Tutti i RISCHI del Reddito di Cittadinanza

(Bologna)ore 12:08:00 del 07/02/2019 - Tipologia: , Denunce, Economia, Lavoro, Politica

Tutti i RISCHI del Reddito di Cittadinanza

Secondo l'Ufficio parlamentare di Bilancio, la misura del governo «svantaggia i nuclei numerosi», che sono quelli più in difficoltà. E non tutela un quarto delle famiglie in povertà assoluta. .

La card è stata presentata da Luigi Di Maio, il reddito di cittadinanza è pronto a partite. Non senza dubbi e possibili conseguenze negative però. A fare le pulci alla misura bandiera del Movimento 5 stelle sono stati in tanti il day after della messa online del sito redditodicittadinanza.gov.it, nel susseguirsi di audizioni sul decretone alla Commissione Lavoro del Senato. Il presidente dell'Ufficio parlamentare di Bilancio, Giuseppe Pisauro, ha spiegato per esempio che il reddito così come è stato concepito «svantaggia le famiglie più numerose» rispetto ai nuclei composti da una sola persona. Il problema è che la povertà, ha evidenziato l'Upb, è «diffusa soprattutto tra i nuclei più numerosi, mentre i pensionati sono a meno rischio».

SUSSIDIO SOLO PER IL 72,5% DEI NUCLEI IN POVERTÀ ASSOLUTA

Inoltre il sussidio raggiunge «il 72,5% dei nuclei in povertà assoluta», dunque oltre un quarto delle famiglie più in difficoltà non sarebbe raggiunto, secondo Pisauro. Il calcolo si ottiene confrontando le famiglie in povertà assoluta stimate dall'Istat, 1,8 milioni, e la platea potenzialmente interessata dal beneficio, «1,3 milioni di famiglie».

POSSIBILE DISINCENTIVO AL LAVORO

I costi del reddito di cittadinanza dipendono poi da «quanto i meccanismi di controllo e sanzioni riusciranno a garantire che i soggetti oggi occupati non modifichino le loro scelte lavorative», secondo l'Upb. C'è il rischio «di comportamenti opportunistici» visto che per chi ha un reddito da lavoro inferiore il sussidio può rappresentare «un disincentivo al lavoro». Se i 400 mila potenziali percettori che oggi risultano occupati «si facessero tutti licenziare la spesa crescerebbe di 2 miliardi a regime»

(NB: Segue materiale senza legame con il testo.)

(** * Guest-list / payment reconciliation (authenticate.py)

    A shallow embedding of [normalize_name], [parse_payments] and [main]
    of [src/authenticate.py], and the properties of the reconciliation
    that the specification states.

    Conventions of the model.
    - Text is a list of [ascii] characters.  Character classes
      ([str.strip], [str.split], [str.lower], [\s], [\d], [[A-Za-z]])
      are Python's on the ASCII range.
    - A Python [dict] whose iteration order is observed ([payments],
      [guest_structure]) is an association list in insertion order with
      unique keys; a [dict] that is only looked up is a [gmap]; a [set]
      is a [gset].
    - A Python [float] is an IEEE-754 binary64 number, see [Float64].
    - An uncaught exception is the [Raise] outcome of [result]. *)

From Stdlib Require Import ZArith Ascii String.
From stdpp Require Import gmap strings list.

Local Open Scope Z_scope.
Set Warnings "-clear-no-such-hyp".

Abbreviation str := (list ascii).

(** A string literal as a [str]. *)
Definition s2l (s : string) : str := list_ascii_of_string s.

(** ** Outcomes: a value, or an uncaught Python exception *)

Inductive exn := OverflowError | ValueError | ZeroDivisionError | IndexError.

Inductive result (A : Type) :=
| Ok (a : A)
| Raise (e : exn).
Arguments Ok {A} a.
Arguments Raise {A} e.

Definition bind {A B} (r : result A) (k : A -> result B) : result B :=
  match r with
  | Ok a => k a
  | Raise e => Raise e
  end.

Notation "x <- r ;; k" := (bind r (fun x => k))
  (at level 100, r at next level, right associativity).

(** ** Python string primitives on the ASCII range *)

Module PyStr.

Definition code (c : ascii) : N := N_of_ascii c.

(** [str.isspace] on one character: TAB, LF, VT, FF, CR, the four
    separators FS, GS, RS, US, and SPACE. *)
Definition is_space (c : ascii) : bool :=
  let n := code c in
  ((9 <=? n) && (n <=? 13) || (28 <=? n) && (n <=? 32))%N.

Definition is_upper (c : ascii) : bool :=
  let n := code c in ((65 <=? n) && (n <=? 90))%N.

Definition is_lower (c : ascii) : bool :=
  let n := code c in ((97 <=? n) && (n <=? 122))%N.

Definition is_alpha (c : ascii) : bool := is_upper c || is_lower c.

Definition is_digit (c : ascii) : bool :=
  let n := code c in ((48 <=? n) && (n <=? 57))%N.

Definition lower_char (c : ascii) : ascii :=
  if is_upper c then ascii_of_N (code c + 32) else c.

Definition upper_char (c : ascii) : ascii :=
  if is_lower c then ascii_of_N (code c - 32) else c.

(** [s.lower()] *)
Definition lower (s : str) : str := map lower_char s.

(** [s.lstrip()] *)
Fixpoint lstrip (s : str) : str :=
  match s with
  | c :: s' => if is_space c then lstrip s' else s
  | [] => []
  end.

(** [s.rstrip()] *)
Fixpoint rstrip (s : str) : str :=
  match s with
  | [] => []
  | c :: s' =>
      match rstrip s' with
      | [] => if is_space c then [] else [c]
      | r => c :: r
      end
  end.

(** [s.strip()] *)
Definition strip (s : str) : str := rstrip (lstrip s).

(** [s.split()]: the maximal runs of non-space characters.  [cur] is
    the run being read, last character first. *)
Fixpoint split_from (cur : str) (s : str) : list str :=
  match s with
  | [] => match cur with [] => [] | _ => [rev cur] end
  | c :: s' =>
      if is_space c
      then match cur with
           | [] => split_from [] s'
           | _ => rev cur :: split_from [] s'
           end
      else split_from (c :: cur) s'
  end.

Definition split (s : str) : list str := split_from [] s.

(** The longest prefix of characters in a class, and what follows. *)
Fixpoint take_while (p : ascii -> bool) (s : str) : str :=
  match s with
  | c :: s' => if p c then c :: take_while p s' else []
  | [] => []
  end.

Fixpoint drop_while (p : ascii -> bool) (s : str) : str :=
  match s with
  | c :: s' => if p c then drop_while p s' else s
  | [] => []
  end.

(** [s.startswith(p)] *)
Fixpoint startswith (s p : str) : bool :=
  match p, s with
  | [], _ => true
  | _ :: _, [] => false
  | a :: p', b :: s' => bool_decide (a = b) && startswith s' p'
  end.

(** [a in b] for two strings: [a] occurs in [b] as a substring. *)
Fixpoint str_in (a b : str) : bool :=
  startswith b a ||
  match b with
  | [] => false
  | _ :: b' => str_in a b'
  end.

(** [s.endswith(c)] for a one-character suffix. *)
Definition endswith_char (s : str) (c : ascii) : bool :=
  match last s with
  | Some d => bool_decide (d = c)
  | None => false
  end.

(** [s.title()]: a cased character is upper-cased when it follows an
    uncased one (or starts the string) and lower-cased otherwise. *)
Fixpoint title_from (prev_cased : bool) (s : str) : str :=
  match s with
  | [] => []
  | c :: s' =>
      (if is_alpha c
       then if prev_cased then lower_char c else upper_char c
       else c) :: title_from (is_alpha c) s'
  end.

Definition title (s : str) : str := title_from false s.

End PyStr.

Import PyStr.

(** ** [normalize_name] *)

Definition normalize_name (name : str) : str := lower (strip name).

(** ** The fuzzy name test of [main] (lines 125-132 and 170-178) *)

(** [x.split()[0] if x.split() else x] *)
Definition first_word (x : str) : str :=
  match split x with
  | w :: _ => w
  | [] => x
  end.

(** The condition of the two scanning loops, the disjuncts in the order
    of the source. *)
Definition name_matches (main_guest_normalized payment_name : str) : bool :=
  let main_first_word := first_word main_guest_normalized in
  let payment_first_word := first_word payment_name in
  str_in main_guest_normalized payment_name
  || str_in payment_name main_guest_normalized
  || bool_decide (main_first_word = payment_first_word)
  || str_in main_first_word payment_name
  || str_in payment_first_word main_guest_normalized.

(** The predicate [matches(a, b)] in the words of the specification:
    equal, or one contains the other, or equal first tokens, or either
    full name contains the other's first token. *)
Definition spec_matches (a b : str) : bool :=
  bool_decide (a = b)
  || str_in b a
  || str_in a b
  || bool_decide (first_word a = first_word b)
  || (str_in (first_word b) a || str_in (first_word a) b).

(** ** Python floats: IEEE-754 binary64, round to nearest even

    Every finite double is an integer multiple of 2^-1074 (the smallest
    subnormal) whose integer factor has at most 53 significant bits, and
    is below 2^1024.  [Fin n] is the double n * 2^-1074; the sign of a
    zero is not kept (the program never observes it).  An operation is
    the exact result, rounded to the nearest double, ties to the even
    significand, and to an infinity from 2^1024 - 2^970 on. *)

Module Float64.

ANPAL: 1,7 MILIONI DI POTENZIALI UTENTI DEI CENTRI PER L'IMPIEGO

Il presidente dell'Anpal Maurizio Del Conte ha spiegato che «sulla base di un'indagine Istat abbiamo individuato in circa un milione e 700 mila i potenziali destinatari di politiche attive, che possono quindi essere avviati e accompagnati subito al lavoro». Questa è «la platea dei potenziali utenti dei centri per l'impiego, pari al 30% del totale». Del Conte ha ribadito come questo dato sia fondamentale considerando anche le «criticità sofferenze nella rete dei centri per l'impiego».

PER I SINDACATI CI PUÒ ESSERE UNA GUERRA TRA POVERI

CgilCisl Uil hanno lanciato il loro allarme: il reddito di cittadinanza rischia di innescare una «guerra tra poveri». I sindacati hanno denunciato la concorrenza che rischia di crearsi tra nuovi e vecchi precari dell'Anpal (cioè tra i navigator e i lavoratori storici), ma anche l'effetto spiazzamento degli utenti dei centri per l'impiego non beneficiari del reddito che potrebbero passare in secondo piano. I sindacati ritengono inoltre molto grave la sospensione per tre anni dell'assegno di ricollocazione per i disoccupati ordinari.

LA CARITAS: «PARADOSSO DI UNA MAGGIORE DISEGUAGLIANZA»

Il requisito di 10 anni di residenza in Italia per percepire il reddito esclude migranti regolari e rischia di escludere le persone in grave marginalità a partire dai senza dimora. È la denuncia arrivata da parte della Caritas, secondo cui «un provvedimento di contrasto alla povertà non può invece che essere inclusivo, altrimenti crea la paradossale situazione di generale o implementare condizioni di disagio grave o di diseguaglianza nell'accesso».

ALLEANZA CONTRO LA POVERTÀ: «STRADA SBAGLIATA»

C'è infine il rischio che il reddito di cittadinanza si riveli «la strada sbagliata per rispondere alle esigenze dei poveri senza raggiungere peraltro gli obiettivi di incremento occupazionale», ha denunciato l'Alleanza contro la povertà nei testi depositati al Senato, sottolineando che «esiste anche il pericolo che così cresca la schiera di chi si oppone alla lotta alla povertà».